The knowledge base of LPNs and UAP places little emphasis on rationale for actions. Their training programs do not develop skills in decision-making and clinical judgment. As an RN, you must translate direction into understandable terms and be judicious in explaining rationale. Rationale may not be helpful without the requisite knowledge base. Explanations of rationale may detract attention from action priorities, as well as consume precious time to no avail.

 To obtain the assessment data you need, differentiate expectations for reporting for each specific patient.

 Provide cues and clues based on patient condition and status.

 If reasonable, provide reporting checklists for frequently encountered patient conditions.
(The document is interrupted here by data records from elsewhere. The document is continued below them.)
(* ===== verification/NrlCalls.v ===== *)
(** * Calls through the NRL bridge

    What becomes of the audio of a call: the DMR stream made of a talk spurt on
    the NRL side, and the NRL packets made of a DMR stream, each compared with a
    reference that takes the audio as a whole. *)

From S2P Require Import Prelude Packet Strings Text LinkControl Bptc VoiceBurst IpscFrame G711 NrlFrame NrlBridge.

(** ** Pieces of equal length *)

(** The pieces of [n] elements of a list, and what is left over; a round for
    each element is enough. *)
Fixpoint pieces_fuel {A} (fuel n : nat) (l : list A) : list (list A) :=
  match fuel with
  | O => []
  | S fuel => if (length l <? n)%nat then [] else take n l :: pieces_fuel fuel n (drop n l)
  end.
Definition pieces {A} (n : nat) (l : list A) : list (list A) := pieces_fuel (length l) n l.
Fixpoint rest_fuel {A} (fuel n : nat) (l : list A) : list A :=
  match fuel with
  | O => l
  | S fuel => if (length l <? n)%nat then l else rest_fuel fuel n (drop n l)
  end.
Definition rest_of {A} (n : nat) (l : list A) : list A := rest_fuel (length l) n l.

Section pieces.
Context {A : Type} (n : nat).
Hypothesis n_pos : (0 < n)%nat.
Implicit Types l : list A.

Lemma pieces_enough fuel l : (length l <= fuel)%nat -> pieces_fuel fuel n l = pieces n l /\ rest_fuel fuel n l = rest_of n l.
Proof.
  unfold pieces, rest_of. remember (length l) as m eqn:Em. assert (Hm : (length l <= m)%nat) by lia. clear Em. revert m fuel l Hm.
  induction m as [| m IH]; intros fuel l Hm Hf.
  - destruct l; [| cbn in Hm; lia]. destruct fuel; [done |]. cbn [pieces_fuel rest_fuel length]. destruct (Nat.ltb_spec 0 n); [done | lia].
  - destruct fuel as [| fuel]; [lia |]. cbn [pieces_fuel rest_fuel]. destruct (Nat.ltb_spec (length l) n); [done |].
    destruct (IH fuel (drop n l)) as [-> ->]; [rewrite length_drop; lia | lia | done].
Qed.

Lemma pieces_short l : (length l < n)%nat -> pieces n l = [] /\ rest_of n l = l.
Proof. intros Hl. unfold pieces, rest_of. destruct l as [| a l]; [done |]. cbn [pieces_fuel rest_fuel length]. destruct (Nat.ltb_spec (S (length l)) n); [done | cbn in Hl; lia]. Qed.

Lemma pieces_step l : (n <= length l)%nat -> pieces n l = take n l :: pieces n (drop n l) /\ rest_of n l = rest_of n (drop n l).
Proof.
  intros Hl. destruct l as [| a l]; [cbn in Hl; lia |]. unfold pieces at 1, rest_of at 1. cbn [length pieces_fuel rest_fuel].
  destruct (Nat.ltb_spec (S (length l)) n); [cbn in Hl; lia |].
  destruct (pieces_enough (length l) (drop n (a :: l))) as [-> ->]; [rewrite length_drop; cbn [length]; lia | done].
Qed.

(** Induction on a list piece by piece. *)
Lemma pieces_ind (P : list A -> Prop) :
  (forall l, (length l < n)%nat -> P l) -> (forall l, (n <= length l)%nat -> P (drop n l) -> P l) -> forall l, P l.
Proof.
  intros H0 H1 l. remember (length l) as m eqn:Em. assert (Hm : (length l <= m)%nat) by lia. clear Em. revert l Hm.
  induction m as [| m IH]; intros l Hm; [apply H0; lia |].
  destruct (Nat.ltb_spec (length l) n); [by apply H0 |]. apply H1; [done |]. apply IH. rewrite length_drop. lia.
Qed.

Lemma pieces_app l k : pieces n (l ++ k) = pieces n l ++ pieces n (rest_of n l ++ k) /\ rest_of n (l ++ k) = rest_of n (rest_of n l ++ k).
Proof.
  induction l as [l Hl | l Hl IH] using pieces_ind.
  - by destruct (pieces_short l Hl) as [-> ->].
  - destruct (pieces_step l Hl) as [-> ->]. destruct (pieces_step (l ++ k)) as [-> ->]; [rewrite length_app; lia |].
    rewrite take_app_le, drop_app_le by done. destruct IH as [-> ->]. done.
Qed.

Lemma pieces_concat l : concat (pieces n l) ++ rest_of n l = l /\ Forall (fun p => length p = n) (pieces n l) /\ (length (rest_of n l) < n)%nat.
Proof.
  induction l as [l Hl | l Hl (IH1 & IH2 & IH3)] using pieces_ind.
  - by destruct (pieces_short l Hl) as [-> ->].
  - destruct (pieces_step l Hl) as [-> ->]. cbn [concat]. rewrite <- app_assoc, IH1, take_drop. split; [done |]. split; [| done].
    constructor; [rewrite length_take; lia | done].
Qed.

End pieces.

Section calls.
Context `{Unicode} `{Md380} `{!Md380Laws} `{Dmrgo} `{AmbeTables} `{!NrlNet} `{!NrlNetLaws}.

(** ** A talk spurt as a whole *)

(** The frames the vocoder makes of pieces of audio; one that it cannot encode
    is left out. *)
Fixpoint encoded (v : Vocoder) (frames : list (list Z)) : Vocoder * list (list Z) :=
  match frames with
  | [] => (v, [])
  | frame :: frames =>
      let '(v, ambe) := Voc_Encode v frame in
      let '(v, out) := encoded v frames in
      (v, match ambe with Some ambe => ambe :: out | None => out end)
  end.

(** Voice packets of groups of three frames, numbered on. *)
Fixpoint bursts (cfg : DeviceConfig) (srcID streamID seq vseq : Z) (groups : list (list (list Z))) : list Packet :=
  match groups with
  | [] => []
  | g :: groups =>
      newVoicePacket srcID (dev_TargetTG cfg) (dev_Slot cfg) (dev_ColorCode cfg) streamID seq vseq (nth 0 g []) (nth 1 g []) (nth 2 g [])
      :: bursts cfg srcID streamID (u32 (seq + 1)) ((vseq + 1) mod 6) groups
  end.

(** The DMR stream of a talk spurt with the samples [pcm]: a header, and a voice
    packet for every three frames of the vocoder. *)
Definition reference_stream (cfg : DeviceConfig) (v : Vocoder) (srcID streamID : Z) (pcm : list Z) : list Packet :=
  newHeaderPacket srcID (dev_TargetTG cfg) (dev_Slot cfg) (dev_ColorCode cfg) streamID 0
  :: bursts cfg srcID streamID 1 0 (pieces 3 (snd (encoded v (pieces PCMFrameSize pcm)))).

Lemma pcm_pos : (0 < PCMFrameSize)%nat.
Proof. rewrite pcm_frame_size. lia. Qed.

Lemma encoded_app v l k :
  encoded v (l ++ k) = let '(v1, o1) := encoded v l in let '(v2, o2) := encoded v1 k in (v2, o1 ++ o2).
Proof.
  revert v. induction l as [| f l IH]; intros v; cbn [encoded app]; [by destruct (encoded v k) |].
  destruct (Voc_Encode v f) as [v1 a]. rewrite IH. destruct (encoded v1 l) as [v2 o2]. destruct (encoded v2 k) as [v3 o3]. by destruct a.
Qed.

Definition next_seq (n : nat) (seq : Z) : Z := Nat.iter n (fun q => u32 (q + 1)) seq.
Definition next_vseq (n : nat) (vseq : Z) : Z := Nat.iter n (fun q => (q + 1) mod 6) vseq.

Lemma next_seq_add n m seq : next_seq (n + m) seq = next_seq m (next_seq n seq).
Proof. unfold next_seq. rewrite Nat.add_comm. by rewrite Nat.iter_add. Qed.
Lemma next_vseq_add n m v : next_vseq (n + m) v = next_vseq m (next_vseq n v).
Proof. unfold next_vseq. rewrite Nat.add_comm. by rewrite Nat.iter_add. Qed.

Lemma bursts_app cfg src id seq vseq l k :
  bursts cfg src id seq vseq (l ++ k) = bursts cfg src id seq vseq l ++ bursts cfg src id (next_seq (length l) seq) (next_vseq (length l) vseq) k.
Proof.
  revert seq vseq. induction l as [| g l IH]; intros seq vseq; [done |]. cbn [app bursts length]. rewrite IH.
  change (S (length l)) with (1 + length l)%nat. by rewrite next_seq_add, next_vseq_add.
Qed.

(** The loop of [handleNRLPacket] computes the reference. *)
Lemma encode_audio_spec cfg buf : forall fuel v id seq vseq ambe last sent src, (length buf <= fuel)%nat -> (length ambe < 3)%nat ->
  encode_audio fuel cfg (mkEncode v id seq vseq buf ambe last sent src) =
    let '(v', out) := encoded v (pieces PCMFrameSize buf) in
    let groups := pieces 3 (ambe ++ out) in
    (mkEncode v' id (next_seq (length groups) seq) (next_vseq (length groups) vseq) (rest_of PCMFrameSize buf) (rest_of 3 (ambe ++ out)) last sent src,
     bursts cfg src id seq vseq groups).
Proof.
  pose proof pcm_pos as Hpos. induction buf as [buf Hl | buf Hl IH] using (pieces_ind PCMFrameSize Hpos); intros fuel v id seq vseq ambe lst sent src Hf Ha.
  - destruct (pieces_short PCMFrameSize Hpos buf Hl) as [-> ->]. cbn [encoded]. rewrite app_nil_r.
    destruct (pieces_short 3 ltac:(lia) ambe Ha) as [-> ->]. cbn.
    destruct fuel; [done |]. cbn [encode_audio ne_pcmBuffer]. by destruct (Nat.ltb_spec (length buf) PCMFrameSize); [| lia].
  - destruct (pieces_step PCMFrameSize Hpos buf Hl) as [-> ->]. destruct fuel as [| fuel]; [lia |].
    cbn [encode_audio ne_pcmBuffer ne_vocoder ne_streamID ne_lastSeen ne_headerSent ne_srcID ne_ambeFrames ne_sequence ne_voiceSeq encoded].
    destruct (Nat.ltb_spec (length buf) PCMFrameSize); [lia |].
    destruct (Voc_Encode v (take PCMFrameSize buf)) as [v1 a].
    assert (Hf' : (length (drop PCMFrameSize buf) <= fuel)%nat) by (rewrite length_drop; lia).
    destruct a as [a |]; cycle 1.
    { rewrite IH by done. by destruct (encoded v1 _) as [v2 out]. }
    destruct (Nat.ltb_spec (length (ambe ++ [a])) 3) as [Hle3 | Hle3]; rewrite length_app in Hle3; cbn [length] in Hle3.
    { rewrite IH by (done || (rewrite length_app; cbn; lia)). destruct (encoded v1 _) as [v2 out]. by rewrite <- app_assoc. }
    rewrite IH by (done || cbn; lia). destruct (encoded v1 _) as [v2 out]. cbn [app].
    destruct (pieces_step 3 ltac:(lia) (ambe ++ a :: out)) as [-> ->]; [rewrite length_app; cbn; lia |].
    assert (Hlen : length ambe = 2%nat) by lia. destruct ambe as [| a1 [| a2 [|]]]; try done.
    cbn [length app take drop]. set (groups := pieces 3 (drop 0 out)). change (S (length groups)) with (1 + length groups)%nat.
    by rewrite next_seq_add, next_vseq_add.
Qed.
Duties of LPNs, UAP and various levels of each may differ among healthcare facilities and among units within a healthcare facility. Verify the expectations, especially when you are new to the setting and when you float or transfer to a unit new to you.

UAP come to their roles from very divergent types of work and life experience. Take the time to find out the previous experience of UAP and clarify potential scope issues. Emergency medical technicians, nursing students and others unwittingly may overstep the UAP boundaries.

Healthcare facilities train UAP in the skill sets needed for their roles. They usually readily recognize their skill limitations and do not attempt to adjust IV rates, give medications or perform complicated procedures. However, the lines may not be so clearly defined for interpersonal interactions. More mature UAP may be accustomed to giving advice in their families and communities. Clarify the patient teaching and counseling role as one reserved for the RN.

The finding that tenure of UAP on a particular unit is associated with fewer negative patient outcomes cautions you to allow UAP to grow in their competence and confidence, not expecting too much too soon.